[Task data]
Lemma occurs_join (c : ascii) (sep : string) (l : list string) :
  occurs c sep = false ->
  forallb (fun x => negb (occurs c x)) l = true ->
  occurs c (join sep l) = false.
Proof.
  intros Hsep. induction l as [|x l IH]; intros H; [reflexivity|].
  cbn [forallb] in H. apply andb_true_iff in H. destruct H as [Hx H].
  apply negb_true_iff in Hx.
  destruct l as [|y l]; [exact Hx|].
  change (join sep (x :: y :: l)) with (x ++ sep ++ join sep (y :: l)).
  rewrite !occurs_append, Hx, Hsep, (IH H). reflexivity.
Qed.

Lemma forallb_map_impl {A B} (f : A -> B) (P : A -> bool) (Q : B -> bool) (l : list A) :
  (forall x, P x = true -> Q (f x) = true) ->
  forallb P l = true -> forallb Q (map f l) = true.
Proof.
  intros HPQ. induction l as [|x l IH]; cbn; [reflexivity|].
  intros H. apply andb_true_iff in H. destruct H as [Hx H].
  rewrite (HPQ x Hx), (IH H). reflexivity.
Qed.

Lemma forallb_impl {A} (P Q : A -> bool) (l : list A) :
  (forall x, P x = true -> Q x = true) ->
  forallb P l = true -> forallb Q l = true.
Proof.
  intros HPQ H. rewrite <- (map_id l). now apply forallb_map_impl with (P := P).
Qed.

Lemma startsWith_append (p s : string) : Modals.startsWith (p ++ s) p = true.
Proof.
  induction p as [|c p IH]; [destruct s; reflexivity|].
  cbn [append Modals.startsWith]. rewrite Ascii.eqb_refl. exact IH.
Qed.

Lemma startsWith_li_items (items : list string) :
  items <> []%list -> Modals.startsWith (join LF (map li_item items)) "<li>" = true.
Proof.
  destruct items as [|i [|j items]]; [congruence| |]; intros _.
  - apply (startsWith_append "<li>").
  - change (join LF (map li_item (i :: j :: items)))
      with ("<li>" ++ (i ++ "</li>") ++ LF ++ join LF (map li_item (j :: items))).
    apply (startsWith_append "<li>").
Qed.

Lemma steps_as_replace_str (s : string) :
  Modals.bold s = replace_str Modals.BOLD STRONG None s /\
  Modals.bullets s = replace_str Modals.BULLET LI None s /\
  Modals.paragraphs s = replace_str Modals.BLANK_LINE BREAK None s.
Proof. repeat split. Qed.

Ltac unfold_steps :=
  unfold Modals.finalContent, Modals.htmlContent;
  repeat match goal with
    | |- context [Modals.bold ?s] =>
        rewrite (proj1 (steps_as_replace_str s))
    | |- context [Modals.bullets ?s] =>
        rewrite (proj1 (proj2 (steps_as_replace_str s)))
    | |- context [Modals.paragraphs ?s] =>
        rewrite (proj2 (proj2 (steps_as_replace_str s)))
    end.

(** X21: a result made only of bullet lines -- each a dash, a space and an
    item of one line without a star, separated by line feeds -- is shown
    as one [<ul>] element with one [<li>] element per line; the items are
    copied as they are, markup included. *)
Theorem X21_bullet_list (items : list string) :
  items <> []%list -> forallb plain_line items = true ->
  Modals.finalContent (join LF (map dash_item items))
  = "<ul>" ++ join LF (map li_item items) ++ "</ul>".
Proof.
  intros Hne Hitems.
  unfold_steps.
  rewrite bold_identity.
  2: { apply occurs_join; [reflexivity|].
       apply forallb_map_impl with (P := plain_line); [|exact Hitems].
       intros x Hx. apply plain_line_parts in Hx. destruct Hx as (Hs & _).
       unfold dash_item. rewrite occurs_append, Hs. reflexivity. }
  rewrite (bullet_lines items None eq_refl); [|
    apply forallb_impl with (P := plain_line); [|exact Hitems];
    intros x Hx; apply plain_line_parts in Hx; tauto | exact Hne].
  rewrite (startsWith_li_items items Hne). reflexivity.
Qed.

(** X21 for a list of two items, the second with markup in it. *)
Lemma X21_witness :
  Modals.finalContent ("- one" ++ LF ++ "- <b>two</b>")
  = "<ul><li>one</li>" ++ LF ++ "<li><b>two</b></li></ul>".
Proof.
  assert (Hne : ["one"; "<b>two</b>"]%list <> []%list) by discriminate.
  exact (X21_bullet_list ["one"; "<b>two</b>"]%list Hne eq_refl).
Defined.

Lemma no_dash_join (paras : list string) (before : option ascii) :
  forallb (fun p => plain_line p && negb (Modals.startsWith p "-")) paras = true ->
  no_dash_at_line_start before (join (LF ++ LF) paras) = true.
Proof.
  revert before. induction paras as [|p paras IH]; intros before H; [reflexivity|].
  cbn [forallb] in H. apply andb_true_iff in H. destruct H as [Hp H].
  apply andb_true_iff in Hp. destruct Hp as [Hplain Hdash].
  apply plain_line_parts in Hplain. destruct Hplain as (_ & _ & _ & Hline).
  apply negb_true_iff in Hdash.
  destruct paras as [|q paras].
  - cbn [join]. rewrite <- (append_empty_r p).
    apply no_dash_line; [exact Hline | exact Hdash | reflexivity].
  - change (join (LF ++ LF) (p :: q :: paras))
      with (p ++ String "010" (String "010" (join (LF ++ LF) (q :: paras)))).
    apply no_dash_line; [exact Hline | exact Hdash |].
    intros b. cbn [no_dash_at_line_start].
    replace (Ascii.eqb "010" "-") with false by reflexivity.
    rewrite !andb_false_r. cbn [negb andb]. apply IH. exact H.
Qed.

(** X22: a result made of paragraphs separated by blank lines -- each
    paragraph one line, without a star and not starting with a dash -- is
    shown with every paragraph in its own [<p>] element, the text copied as
    it is, markup included; unless the result starts with "<li>", when it
    is put as it is inside one [<ul>] element. *)
Theorem X22_paragraphs (paras : list string) :
  forallb (fun p => plain_line p && negb (Modals.startsWith p "-")) paras = true ->
  Modals.finalContent (join (LF ++ LF) paras)
  = if Modals.startsWith (join (LF ++ LF) paras) "<li>"
    then "<ul>" ++ join (LF ++ LF) paras ++ "</ul>"
    else "<p>" ++ join "</p><p>" paras ++ "</p>".
Proof.
  intros H.
  assert (Hplain : forallb plain_line paras = true).
  { apply forallb_impl with (2 := H). intros x Hx.
    apply andb_true_iff in Hx. tauto. }
  unfold_steps.
  rewrite bold_identity.
  2: { apply occurs_join; [reflexivity|].
       apply forallb_impl with (2 := Hplain). intros x Hx.
       apply plain_line_parts in Hx. destruct Hx as (Hs & _).
       rewrite Hs. reflexivity. }
  rewrite (bullets_identity _ None (no_dash_join paras None H)).
  destruct (Modals.startsWith (join (LF ++ LF) paras) "<li>"); [reflexivity|].
  rewrite blank_paragraphs; [reflexivity|].
  apply forallb_impl with (2 := Hplain). intros x Hx.
  apply plain_line_parts in Hx. destruct Hx as (_ & Hl & _).
  rewrite Hl. reflexivity.
Qed.

(** X22 for two paragraphs, the first with a script element in it, and for
    a single line that starts with "<li>". *)
Lemma X22_witness :
  Modals.finalContent ("see <script>x</script>" ++ (LF ++ LF) ++ "second - part")
  = "<p>see <script>x</script></p><p>second - part</p>" /\
  Modals.finalContent "<li>raw" = "<ul><li>raw</ul>".
Proof.
  split.
  - exact (X22_paragraphs ["see <script>x</script>"; "second - part"]%list eq_refl).
  - exact (X22_paragraphs ["<li>raw"]%list eq_refl).
Defined.

Lemma bullets_copy_line (intro tail : string) (before : option ascii) :
  no_dash_at_line_start before intro = true ->
  replace_str Modals.BULLET LI before (intro ++ LF ++ tail)
  = intro ++ LF ++ replace_str Modals.BULLET LI (Some "010"%char) tail.
Proof.
  revert before. induction intro as [|c intro IH]; intros before H.
  - change ("" ++ LF ++ tail) with (String "010" tail).
    rewrite bullets_copy_char by (rewrite andb_false_r; reflexivity).
    reflexivity.
  - cbn [no_dash_at_line_start] in H.
    apply andb_true_iff in H. destruct H as [Hc H].
    apply negb_true_iff in Hc.
    change (String c intro ++ LF ++ tail) with (String c (intro ++ LF ++ tail)).
    rewrite (bullets_copy_char before c _ Hc), (IH _ H). reflexivity.
Qed.

Lemma occurs_li_item (item : string) :
  one_line item = true -> occurs "010" (li_item item) = false.
Proof.
  unfold one_line, li_item. intros H.
  apply andb_true_iff in H. destruct H as [Hl _]. apply negb_true_iff in Hl.
  rewrite !occurs_append, Hl. reflexivity.
Qed.

Lemma li_items_not_LF (items : list string) :
  Modals.startsWith (join LF (map li_item items)) LF = false.
Proof.
  destruct items as [|i [|j items]]; reflexivity.
Qed.

Lemma blank_li_lines (items : list string) (before : option ascii) :
  forallb one_line items = true ->
  replace_str Modals.BLANK_LINE BREAK before (join LF (map li_item items))
  = join LF (map li_item items).
Proof.
  revert before. induction items as [|i items IH]; intros before H.
  - apply replace_str_empty. reflexivity.
  - cbn [forallb] in H. apply andb_true_iff in H. destruct H as [Hi H].
    destruct items as [|j items].
    + cbn [map join]. apply blank_identity. now apply occurs_li_item.
    + change (join LF (map li_item (i :: j :: items)))
        with (li_item i ++ LF ++ join LF (map li_item (j :: items))).
      rewrite blank_copy_line;
        [now rewrite (IH _ H) | now apply occurs_li_item | apply li_items_not_LF].
Qed.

[Your assignment] Give back exactly the lines from the one with "- cbn [forallb]" through the final line of the material, both ends included, and no others.

[Answer box]
  - cbn [forallb] in H. apply andb_true_iff in H. destruct H as [Hi H].
    destruct items as [|j items].
    + cbn [map join]. apply blank_identity. now apply occurs_li_item.
    + change (join LF (map li_item (i :: j :: items)))
        with (li_item i ++ LF ++ join LF (map li_item (j :: items))).
      rewrite blank_copy_line;
        [now rewrite (IH _ H) | now apply occurs_li_item | apply li_items_not_LF].
Qed.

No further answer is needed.